Didn’t Republicans Used to Support Local School Decisions?
Another Republican principle that seems to have been pushed to the wayside is the local control of schools. For years, Republicans have wanted to do away with the Federal Department of Education. This year in the Iowa State Senate, Senator Brad Zaun even proposed a bill that would do away with the Iowa Department of Education. Why? Because Republicans fundamentally believe that local leaders and parents know what’s best for their children.
Knowing the history of the Republican Party, I was stunned when some Republicans where up in arms over the University of Northern Iowa’s decision to close the Malcolm Price Lab School. UNI President Ben Allen made a strong case for closing the school, which the Iowa Board of Regents voted to do on Allen’s recommendation.
Allen’s strongest argument for closing the school is hard to argue with. “We’re subsidizing the education of K-12 students, and we should be focused on educating our own university students. And we also had a huge cost for rebuilding that old building.” It’s also odd that some Republicans in the Iowa House are fighting to keep the school open, while also wanting to cut the budget that funds the school. Make up your minds.
The Revolution Continues
The Iowa Faith and Freedom Coalition is bringing in Kentucky Senator Rand Paul for its annual spring kick-off. Senator Paul should be a good draw for the group, but it also maybe good for Ron Paul’s presidential campaign.
It’s no secret that the Ron Paul presidential convention effort (I don’t it’s fair to call it a campaign anymore) is trying to get the majority of national delegates in five states. By obtaining five pluralities, Paul can be nominated from the floor at the Republican National Convention. The Paul effort is focusing on Iowa and a handful of other caucus states. Don’t be surprised if Senator Paul huddles up with delegates to the state convention when he is in town.
Cuccinelli is a Good Get for Iowa GOP Lincoln Dinner
Virginia Attorney General Ken Cuccinelli has agreed to be the keynote speaker for the Iowa Republican Party’s Annual Lincoln Dinner in May. Cuccinelli, who is running for governor in Virginia, is an excellent pick for two reasons. First, he was the first to challenge the constitutionality of President Obama’s healthcare law. Second, he is a rising national figure in the GOP. Iowa Republicans are always interested in getting to see the next crop of potential presidential candidates. Potential is a key word, as Cuccinelli first needs to get elected governor before he gets put on the short list of future presidential candidates.

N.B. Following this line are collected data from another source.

(** X12. Starting from a table whose rows all have the fixed-width codes and
    the SKU these build, every handler leaves such a table: the row
    [save_product] appends is well formed, and deletions and edits keep
    the code columns of the rows that stay. *)
Theorem handlers_keep_rows_well_formed (st : storage) :
  Forall row_well_formed (loaded st) ->
  (forall e f, Forall row_well_formed (loaded (snd (save_product e f st))))
  /\ (forall sku, Forall row_well_formed (loaded (snd (delete_product sku st))))
  /\ (forall sku p,
        Forall row_well_formed
               (loaded (snd (delete_image_from_product sku p st))))
  /\ (forall sku typed,
        Forall row_well_formed (loaded (snd (add_notes sku typed st)))).
Proof.
  intros W.
  assert (Forall row_well_formed (loaded (ensured st))) as We
    by now rewrite loaded_ensured.
  split; [| split; [| split]].
  - intros e f.
    destruct (validate_inputs f) as [[d | err] |] eqn:V.
    + destruct (fst (save_product e f st)) as [[err | sku | sku ean13] |] eqn:R.
      1,2,4: rewrite (save_product_valid e f d st V) in *;
        destruct (build_ean13 _ _ _ _); [| exact We];
        destruct (mem _ _); [exact We | discriminate R].
      destruct (loaded_after_save e f d st sku ean13 V R) as [-> ->].
      apply Forall_app. split; [exact W |].
      constructor; [| constructor]. exact (new_row_well_formed e f d ean13 V).
    + now rewrite (save_product_invalid e f err st V).
    + unfold save_product, bind, lift. now rewrite V.
  - intros sku.
    destruct (rows_with_sku sku (loaded st)) as [| r rest] eqn:E.
    + now rewrite (delete_product_not_found sku st E).
    + rewrite (loaded_after_delete sku st r rest E). now apply Forall_filter.
  - intros sku p. rewrite delete_image_from_product_run.
    destruct (rows_with_sku sku (loaded st)) as [| r rest]; [exact We |].
    destruct (mem p (images_of r)); [| exact We].
    simpl snd.
    assert (Forall row_well_formed (assign_ImagePaths sku
              (Py.join ";" (remove_first p (images_of r))) (loaded st))) as Wa.
    { apply well_formed_edit; [| exact W]. intros x Hx.
      destruct (Pd.eq (SKU x) sku); [| exact Hx].
      now apply set_ImagePaths_well_formed. }
    now rewrite (well_formed_loaded_of _ _ Wa).
  - intros sku typed. rewrite add_notes_run.
    destruct (rows_with_sku sku (loaded st)) as [| r rest]; [exact We |].
    destruct (match typed with Some t => notes_on_ok (Notes r) t | None => None end)
      as [v |]; [| exact We].
    simpl snd.
    assert (Forall row_well_formed (assign_Notes sku v (loaded st))) as Wa.
    { apply well_formed_edit; [| exact W]. intros x Hx.
      destruct (Pd.eq (SKU x) sku); [| exact Hx].
      now apply set_Notes_well_formed. }
    now rewrite (well_formed_loaded_of _ _ Wa).
Qed.

Lemma sample_row_well_formed :
  row_well_formed (sample_row "VE" "6060" "0" "001" "").
Proof. exists "VE", "6060", "0", 1. repeat split. lia. Qed.

Lemma handlers_keep_rows_well_formed_witness :
  let st := storage_of [sample_row "VE" "6060" "0" "001" ""] in
  (forall e f, Forall row_well_formed (loaded (snd (save_product e f st))))
  /\ (forall sku, Forall row_well_formed (loaded (snd (delete_product sku st))))
  /\ (forall sku p,
        Forall row_well_formed
               (loaded (snd (delete_image_from_product sku p st))))
  /\ (forall sku typed,
        Forall row_well_formed (loaded (snd (add_notes sku typed st)))).
Proof.
  apply (handlers_keep_rows_well_formed
           (storage_of [sample_row "VE" "6060" "0" "001" ""])).
  constructor; [| constructor]. exact sample_row_well_formed.
Defined.

(** ** Generate, then save *)

(** X21. On a table of well-formed rows, a form that holds the SPCode the
    allocator generated for its brand and size is never turned down as a
    duplicate: the SKU it builds is carried by no active row. *)
Theorem generated_spcode_not_duplicate
  (e : env) (f : form) (d : data) (st : storage) :
  Forall row_well_formed (loaded st) ->
  validate_inputs f = Some (inl d) ->
  spcode_var f = next_spcode_in (loaded st) (brand_code d) (size_code d) ->
  (forall sku, fst (save_product e f st) <> Some (Duplicate sku))
  /\ ~ In (brand_code d ++ size_code d ++ matt_polished d ++ spcode d)
          (map (fun r => Pd.astype_str (SKU r)) (loaded st)).
Proof.
  intros W V G.
  assert (~ In (brand_code d ++ size_code d ++ matt_polished d ++ spcode d)
               (map (fun r => Pd.astype_str (SKU r)) (loaded st))) as Hnew.
  { intros Hin. apply in_map_iff in Hin. destruct Hin as [r [Esku Hr]].
    rewrite Forall_forall in W. pose proof (W r Hr) as Wr.
    destruct Wr as [b [s [m [n [Hb [Hs [Hm [Lb [Ls [Lm [Hn [Hq Hk]]]]]]]]]]]].
    destruct (validated_widths f d V) as [B [S [M _]]].
    rewrite Hk in Esku. cbn [Pd.astype_str] in Esku.
    destruct (str_app_inj _ _ _ _ (eq_trans Lb (eq_sym B)) Esku) as [Eb E1].
    destruct (str_app_inj _ _ _ _ (eq_trans Ls (eq_sym S)) E1) as [Es E2].
    destruct (str_app_inj _ _ _ _ (eq_trans Lm (eq_sym M)) E2) as [_ Eq].
    subst b s.
    assert (In r (rows_of_pair (brand_code d) (size_code d) (loaded st)))
      as Hpair.
    { unfold rows_of_pair. apply filter_In. split; [exact Hr |].
      rewrite Hb, Hs. unfold Pd.eq. now rewrite !String.eqb_refl. }
    assert (spcode_num (SPCode r) = Some n) as Hnum
      by (apply spcode_num_of_padded; [exact Hn | now rewrite Hq]).
    assert (forall x, In x (rows_of_pair (brand_code d) (size_code d)
                                         (loaded st)) ->
                      spcode_num (SPCode x) <> None) as Hread.
    { intros x Hx. unfold rows_of_pair in Hx. apply filter_In in Hx.
      destruct (well_formed_readable x (W x (proj1 Hx))) as [k [_ [_ Ek]]].
      now rewrite Ek. }
    destruct (next_spcode_in_exceeds _ _ _ r n Hread Hpair Hnum)
      as [k [Hk' [Hk1 Ek]]].
    destruct (validated_spcode_var f d V) as [j [_ [Hj [Ej _]]]].
    rewrite G, Ek in Hj.
    destruct (zfill_str_nonneg 3 k ltac:(lia)) as [_ [Dk Ik]].
    rewrite (strip_decimal _ Dk), Ik in Hj. injection Hj as <-.
    rewrite Ej in Eq.
    pose proof (int_zfill_str 3 n) as In'. rewrite Eq, Ik in In'.
    injection In' as In'. lia. }
  split; [| exact Hnew].
  intros sku Hd. rewrite (save_product_valid e f d st V) in Hd.
  destruct (build_ean13 _ _ _ _); [| discriminate Hd].
  destruct (mem _ _) eqn:M; [| discriminate Hd].
  apply Hnew. unfold mem in M. apply existsb_exists in M.
  destruct M as [y [Hy Ey]]. apply String.eqb_eq in Ey. now subst y.
Qed.

Lemma generated_spcode_not_duplicate_witness :
  let f := mkForm "VE" "60x60" (fun l => String.eqb l "White Body") "0"
                  "002" "1" "" "893" "12345" "Lux White Marble" "" in
  let st := storage_of [sample_row "VE" "6060" "0" "001" ""] in
  (forall sku, fst (save_product sample_env f st) <> Some (Duplicate sku))
  /\ ~ In "VE60600002" (map (fun r => Pd.astype_str (SKU r)) (loaded st)).
Proof.
  apply (generated_spcode_not_duplicate sample_env
           (mkForm "VE" "60x60" (fun l => String.eqb l "White Body") "0"
                   "002" "1" "" "893" "12345" "Lux White Marble" "")
           (mkData "VE" "Vesta" "0" "60x60" "6060" "White Body" "W" "0" "002"
                   "Lux White Marble" 1 "" "893" "12345" "")
           (storage_of [sample_row "VE" "6060" "0" "001" ""])).
  - constructor; [| constructor]. exact sample_row_well_formed.
  - reflexivity.
  - reflexivity.
Defined.

(** ** The allocator on readable tables *)

(** X8. When every sequence cell of the pair that is made of digit
    characters is one [int] reads, [next_spcode_for] returns the highest
    sequence number of the pair plus one, at least one, zero-padded to
    three digits, cells that are not digits counting as zero; when no row
    of the table belongs to the pair it returns "001". *)
Theorem next_spcode_for_readable (b s : string) (st : storage) :
  (forall r, In r (rows_of_pair b s (loaded st)) ->
             spcode_num (SPCode r) <> None) ->
  next_spcode_for b s st
  = (Some (Claimed.next_spcode (loaded st) b s), ensured st)
  /\ (rows_of_pair b s (loaded st) = [] ->
      fst (next_spcode_for b s st) = Some "001").
Proof.
  intros H. rewrite next_spcode_for_run.
  rewrite (next_spcode_in_readable (loaded st) b s H). split; [reflexivity |].
  intros E. simpl. unfold Claimed.next_spcode. now rewrite E.
Qed.

Lemma next_spcode_for_readable_witness :
  let st := storage_of [sample_row "VE" "6060" "0" "001" "";
                        sample_row "VE" "6060" "1" "x" "";
                        sample_row "OM" "6060" "1" "009" ""] in
  next_spcode_for "VE" "6060" st = (Some "002", ensured st)
  /\ (rows_of_pair "VE" "6060" (loaded st) = [] ->
      fst (next_spcode_for "VE" "6060" st) = Some "001").
Proof.
  apply (next_spcode_for_readable "VE" "6060"
           (storage_of [sample_row "VE" "6060" "0" "001" "";
                        sample_row "VE" "6060" "1" "x" "";
                        sample_row "OM" "6060" "1" "009" ""])).
  intros r Hr. vm_compute in Hr.
  destruct Hr as [<- | [<- | []]]; vm_compute; discriminate.
Defined.

(** ** The deleted table only grows *)

Lemma filter_ne_not_found (sku : string) (df : table) :
  rows_with_sku sku df = [] ->
  List.filter (fun x => Pd.ne (SKU x) sku) df = df.
Proof.
  intros H. apply filter_all. intros x Hx.
  apply ne_of_other_sku.
  destruct (String.eqb (Pd.astype_str (SKU x)) sku) eqn:E; [| reflexivity].
  assert (In x (rows_with_sku sku df)) as Hin
    by (unfold rows_with_sku; apply filter_In; now split).
  rewrite H in Hin. destruct Hin.
Qed.

(** X10. No handler removes or rewrites a row of the deleted table: saving,
    allocating, deleting an image and adding notes leave it as it is, and
    [delete_product] appends the first row that carries the SKU, or
    nothing when there is none. After [delete_product] the loaded active
    table is the one before without the rows that carry the SKU as
    text. *)
Theorem deleted_table_only_grows (st : storage) :
  (forall e f, deleted (snd (save_product e f st)) = deleted st)
  /\ (forall b s, deleted (snd (next_spcode_for b s st)) = deleted st)
  /\ (forall sku p,
        deleted (snd (delete_image_from_product sku p st)) = deleted st)
  /\ (forall sku typed, deleted (snd (add_notes sku typed st)) = deleted st)
  /\ (forall sku,
        deleted (snd (delete_product sku st))
        = (deleted st ++ firstn 1 (rows_with_sku sku (loaded st)))%list
        /\ loaded (snd (delete_product sku st))
           = List.filter (fun x => Pd.ne (SKU x) sku) (loaded st)).
Proof.
  assert (forall d, deleted (mkStorage d (deleted_data_file (ensured st)))
                    = deleted st) as Hd.
  { intros d. unfold deleted. simpl. apply deleted_ensured. }
  split; [| split; [| split; [| split]]].
  - intros e f. destruct (validate_inputs f) as [[d | err] |] eqn:V.
    + rewrite (save_product_valid e f d st V).
      destruct (build_ean13 _ _ _ _); [| apply deleted_ensured].
      destruct (mem _ _); [apply deleted_ensured | apply Hd].
    + now rewrite (save_product_invalid e f err st V).
    + unfold save_product, bind, lift. now rewrite V.
  - intros b s. rewrite next_spcode_for_run. apply deleted_ensured.
  - intros sku p. rewrite delete_image_from_product_run.
    destruct (rows_with_sku sku (loaded st)); [apply deleted_ensured |].
    destruct (mem p (images_of r)); [apply Hd | apply deleted_ensured].
  - intros sku typed. rewrite add_notes_run.
    destruct (rows_with_sku sku (loaded st)); [apply deleted_ensured |].
    destruct (match typed with Some t => notes_on_ok (Notes r) t | None => None end);
      [apply Hd | apply deleted_ensured].
  - intros sku.
    destruct (rows_with_sku sku (loaded st)) as [| r rest] eqn:E.
    + rewrite (delete_product_not_found sku st E). simpl snd.
      rewrite deleted_ensured, loaded_ensured, app_nil_r.
      now rewrite (filter_ne_not_found sku _ E).
    + rewrite (loaded_after_delete sku st r rest E).
      now rewrite (delete_product_run sku st r rest E).
Qed.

Mitt Romney continues to pick up endorsements from major figures in the Republican Party. One endorser is former President George H.W. Bush, who had actually endorsed Romney earlier in the year. His wife Barbara Bush had recorded automated phone messages in support of Romney before Super Tuesday. The other endorsement came from Florida Senator Marco Rubio.
Senator Rubio’s endorsement is significant, but it lacks the oomph it would have had before his state voted back in January. Rubio’s endorsement is not really about Romney’s strength as a candidate. Instead, it’s about the desire to end the Republican primary.
There are a number of conservative leaders who have remained on the sidelines. The media makes a big deal when someone like Rubio endorses, but he and other like South Carolina Senator Jim DeMint and Iowa Congressman Steve King have failed to show leadership throughout the Republican nomination process.
People look to these conservative leaders for guidance, and yet they offered none. Making an endorsement in an effort to end what has been a long and spirited primary is not the leadership that conservatives were looking for.
Polk County GOP
People always say that defeating President Obama is the one thing that will unite Republicans no matter who the nominee is. There is some truth to that, but after witnessing a Polk County GOP meeting this week, it doesn’t really seem like beating Obama is very high on their list.
When asked what I thought about the hullabaloo that is the Polk County GOP, I put it this way. Republicans need to adapt a team concept like in sports. In football, you need people to block, tackle, run the ball, throw the ball, catch the ball, kick the ball, and play defense. If all the parts of the team do their job, they should find success.
The problem with the Polk County GOP is that the team concept is more like what we see on Celebrity Apprentice instead of the football field. In Celebrity Apprentice, the players belong to a team and can work well together at times, but the players are ultimately looking out for only themselves. That means they keep track of every little screw up and maybe don’t try to stop bad things from happening because they wouldn’t mind using someone’s mistake against their competition later in the boardroom.
In this instance, the boardroom is the county central committee. Some wanted to see Kevin McLaughlin get fired on Tuesday night, but those efforts came up short. If both sides would put as much effort in trying to win in November as they put forth trying to take people out or retain their positions, we would probably get to celebrate some big victories in November.